Security researcher and journalist Brian Krebs first reported the hack.

The incident is just the latest in a string of digital attacks targeting the government’s networks. The White House, State Department and Pentagon have all acknowledged in recent months that hackers accessed unclassified systems, raising questions about the government’s cyber defenses.

The St.
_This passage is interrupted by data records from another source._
(** What [formatTime] shows, for everything it is given.  For a finite
    duration that is not negative (and for [null], which counts as 0) the
    text stands for the whole seconds of the duration: minutes times 60
    plus seconds is the duration in seconds, rounded down, the seconds
    shown are between 0 and 59, and minutes are shown from one minute on.
    For a negative finite duration no minutes are shown and the seconds
    are between -59 and 0.  For [Infinity], the average time once
    [updateSessionStats] has divided by a count of 0, the text is
    [Infinitym NaNs]; for [NaN] and [-Infinity] it is [NaNs]. *)
Theorem formatTime_whole_seconds (ms : Js.value) :
  (forall x : Q,
      Js.toNumber ms = Js.Finite x -> (0 <= x)%Q ->
      exists m s : Z,
        60 * m + s = Qfloor (x / 1000)%Q /\ 0 <= m /\ 0 <= s < 60 /\
        GameState.formatTime ms
        = if 0 <? m
          then GameState.MinutesSeconds (Js.Finite (inject_Z m))
                                        (Js.Finite (inject_Z s))
          else GameState.SecondsOnly (Js.Finite (inject_Z s))) /\
  (forall x : Q,
      Js.toNumber ms = Js.Finite x -> (x < 0)%Q ->
      exists s : Z,
        -60 < s <= 0 /\
        GameState.formatTime ms = GameState.SecondsOnly (Js.Finite (inject_Z s))) /\
  (ms = Js.Number Js.Infinity ->
   GameState.formatTime ms = GameState.MinutesSeconds Js.Infinity Js.NaN) /\
  (ms = Js.Number Js.NaN \/ ms = Js.Number Js.NegInfinity ->
   GameState.formatTime ms = GameState.SecondsOnly Js.NaN) /\
  (ms = Js.Null ->
   GameState.formatTime ms = GameState.SecondsOnly (Js.Finite (inject_Z 0))).
Proof.
  split; [|split; [|split; [|split]]].
  - intros x Hnum Hx.
    rewrite (formatTime_finite ms x Hnum). cbv zeta.
    set (seconds := Qfloor (x / 1000)%Q).
    assert (Hsec : 0 <= seconds).
    { apply (Qfloor_resp_le 0 (x / 1000)%Q).
      apply Qle_shift_div_l; [reflexivity | lra]. }
    exists (seconds / 60), (Z.rem seconds 60).
    rewrite Z.rem_mod_nonneg by lia.
    pose proof (Z.mod_pos_bound seconds 60 ltac:(lia)).
    pose proof (Z.div_mod seconds 60 ltac:(lia)).
    pose proof (Z.div_pos seconds 60 Hsec ltac:(lia)).
    repeat split; lia.
  - intros x Hnum Hx.
    rewrite (formatTime_finite ms x Hnum). cbv zeta.
    set (seconds := Qfloor (x / 1000)%Q).
    assert (Hsec : seconds < 0).
    { pose proof (Qfloor_le (x / 1000)%Q) as Hle. fold seconds in Hle.
      assert (Hneg : (inject_Z seconds < inject_Z 0)%Q).
      { eapply Qle_lt_trans; [exact Hle|].
        assert (Hthousandth : (x / 1000 == x * (1 # 1000))%Q) by field.
        rewrite Hthousandth. change (inject_Z 0) with 0%Q. lra. }
      rewrite <- Zlt_Qlt in Hneg. exact Hneg. }
    assert (Hmin : seconds / 60 < 0) by (apply Z.div_lt_upper_bound; lia).
    destruct (Z.ltb_spec 0 (seconds / 60)) as [Hpos|_]; [lia|].
    exists (Z.rem seconds 60). split; [|reflexivity].
    pose proof (Z.rem_bound_pos_neg seconds 60 ltac:(lia) ltac:(lia)).
    lia.
  - intros ->. reflexivity.
  - intros [-> | ->]; reflexivity.
  - intros ->. reflexivity.
Qed.

Lemma formatTime_whole_seconds_witness :
  GameState.formatTime (Js.Number (Js.Finite 125500))
    = GameState.MinutesSeconds (Js.Finite 2) (Js.Finite 5) /\
  GameState.formatTime (Js.Number (Js.Finite 59999))
    = GameState.SecondsOnly (Js.Finite 59) /\
  GameState.formatTime (Js.Number Js.Infinity)
    = GameState.MinutesSeconds Js.Infinity Js.NaN /\
  GameState.formatTime (Js.Number Js.NaN) = GameState.SecondsOnly Js.NaN.
Proof.
  split; [|split; [|split]].
  - destruct (proj1 (formatTime_whole_seconds (Js.Number (Js.Finite 125500)))
                125500%Q eq_refl ltac:(discriminate))
      as (m & s & Hsum & Hm & Hs & ->).
    change (Qfloor (125500 / 1000)%Q) with 125 in Hsum.
    assert (m = 2) as -> by lia. assert (s = 5) as -> by lia.
    reflexivity.
  - destruct (proj1 (formatTime_whole_seconds (Js.Number (Js.Finite 59999)))
                59999%Q eq_refl ltac:(discriminate))
      as (m & s & Hsum & Hm & Hs & ->).
    change (Qfloor (59999 / 1000)%Q) with 59 in Hsum.
    assert (m = 0) as -> by lia. assert (s = 59) as -> by lia.
    reflexivity.
  - apply (proj1 (proj2 (proj2 (formatTime_whole_seconds
                                   (Js.Number Js.Infinity))))).
    reflexivity.
  - apply (proj1 (proj2 (proj2 (proj2 (formatTime_whole_seconds
                                          (Js.Number Js.NaN)))))).
    left. reflexivity.
Defined.

Section History.

Import GameState.

Lemma filter_sublist (f : SessionData -> bool) (l : list SessionData) :
  List.filter f l `sublist_of` l.
Proof.
  induction l as [|x l IH]; cbn [List.filter]; [constructor|].
  destruct (f x); [apply sublist_skip | apply sublist_cons]; exact IH.
Qed.

Lemma filter_all (f : SessionData -> bool) (l : list SessionData) :
  Forall (fun x => f x = true) l -> List.filter f l = l.
Proof.
  induction 1 as [|x l Hx _ IH]; cbn [List.filter]; [reflexivity|].
  rewrite Hx, IH. reflexivity.
Qed.

Lemma filter_Forall (f : SessionData -> bool) (l : list SessionData) :
  Forall (fun x => f x = true) (List.filter f l).
Proof.
  apply List.Forall_forall. intros x Hx.
  apply List.filter_In in Hx as [_ Hx]. exact Hx.
Qed.

Lemma lastEntries_snoc (n : nat) (l : list SessionData) (x : SessionData) :
  lastEntries (S n) (l ++ [x]) = lastEntries n l ++ [x].
Proof.
  unfold lastEntries. rewrite List.length_app. cbn [List.length].
  replace (List.length l + 1 - S n)%nat with (List.length l - n)%nat by lia.
  apply drop_app_le. lia.
Qed.

Lemma lastEntries_length (n : nat) (l : list SessionData) :
  (List.length (lastEntries n l) <= n)%nat.
Proof. unfold lastEntries. rewrite length_drop. lia. Qed.

Lemma lastEntries_short (n : nat) (l : list SessionData) :
  (List.length l <= n)%nat -> lastEntries n l = l.
Proof.
  intros Hle. unfold lastEntries.
  replace (List.length l - n)%nat with O by lia. reflexivity.
Qed.

End History.

(** The stored history is a rolling record of days.  When an answer has
    been given, [saveToHistory] leaves at most 30 entries, ends the list
    with today's entry, which is the only entry of today's date, and keeps
    before it, in their order, the latest 29 of the old entries of other
    dates; saving again on the same day with the same readings changes
    nothing.  When no answer has been given the history is left as it
    is. *)
Theorem saveToHistory_rolls
    (today : string) (now accuracy : Z) (rating : string)
    (g : GameState.t) (history : list GameState.SessionData) :
  let saved := GameState.saveToHistory today now accuracy rating g history in
  let entry := GameState.mkSession today (GameState.score g)
                 (GameState.sessionStats g) accuracy rating now in
  (0 < GameState.total (GameState.score g) ->
   (List.length saved <= 30)%nat /\
   (exists kept : list GameState.SessionData,
       saved = kept ++ [entry] /\
       Forall (fun e => GameState.date e <> today) kept /\
       kept `sublist_of` history /\
       kept = GameState.lastEntries 29
                (List.filter
                   (fun e => negb (GameState.date e =? today)%string) history)) /\
   GameState.saveToHistory today now accuracy rating g saved = saved) /\
  (GameState.total (GameState.score g) <= 0 -> saved = history).
Proof.
  cbv zeta. unfold GameState.saveToHistory.
  cbn [GameState.date].
  destruct (Z.ltb_spec 0 (GameState.total (GameState.score g))) as [Hpos|Hnone];
    [|split; [lia | reflexivity]].
  split; [intros _ | lia].
  set (entry := GameState.mkSession today (GameState.score g)
                  (GameState.sessionStats g) accuracy rating now).
  set (others := List.filter
                   (fun e => negb (GameState.date e =? today)%string) history).
  rewrite (lastEntries_snoc 29 others entry).
  set (kept := GameState.lastEntries 29 others).
  assert (Hkept : Forall (fun e => negb (GameState.date e =? today)%string = true)
                         kept).
  { unfold kept, GameState.lastEntries. apply Forall_drop.
    apply filter_Forall. }
  assert (Hlen : (List.length kept <= 29)%nat) by apply lastEntries_length.
  split; [rewrite List.length_app; cbn; lia|].
  split.
  { exists kept. split; [reflexivity|]. split; [|split; [|reflexivity]].
    - apply (Forall_impl _ _ _ Hkept). intros e He Heq.
      apply negb_true_iff, String.eqb_neq in He. contradiction.
    - unfold kept, GameState.lastEntries.
      etransitivity; [apply sublist_drop | apply filter_sublist]. }
  rewrite List.filter_app. cbn [List.filter GameState.date].
  rewrite String.eqb_refl. cbn [negb]. rewrite List.app_nil_r.
  rewrite (filter_all _ kept Hkept).
  apply lastEntries_short. rewrite List.length_app. cbn. lia.
Qed.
Louis Fed hack differentiates itself in that the cyber crooks were looking to hijack the bank’s domain name system, DNS, not gain access to the research center’s back end, which mostly included archival economic data.

Essentially, they were going after the high-profile users of the site, not the site itself, security experts said.

“Unless hackers were really into some serious economic research, the likely target of this attack was not the [bank’s] data, but rather the users of this data,” said Igor Baikalov, chief scientist at cyber threat data firm Securonix, in a statement.  

The tactic, known as DNS attacks or domain hijacking, is increasingly popular in the cyber crime community. Some security researchers have noted an uptick in the last six months especially.

“Domain hijacking and web address network re-directing is a huge problem, getting worse and nearly impossible to prevent from a target company perspective,” explained Brad Taylor, CEO of computer security firm Proficio, in a statement.

The St. Louis Fed is one of 12 regional Federal Reserve Banks. Together, they help determine the country’s monetary policy, such as interest rates and the government’s money supply.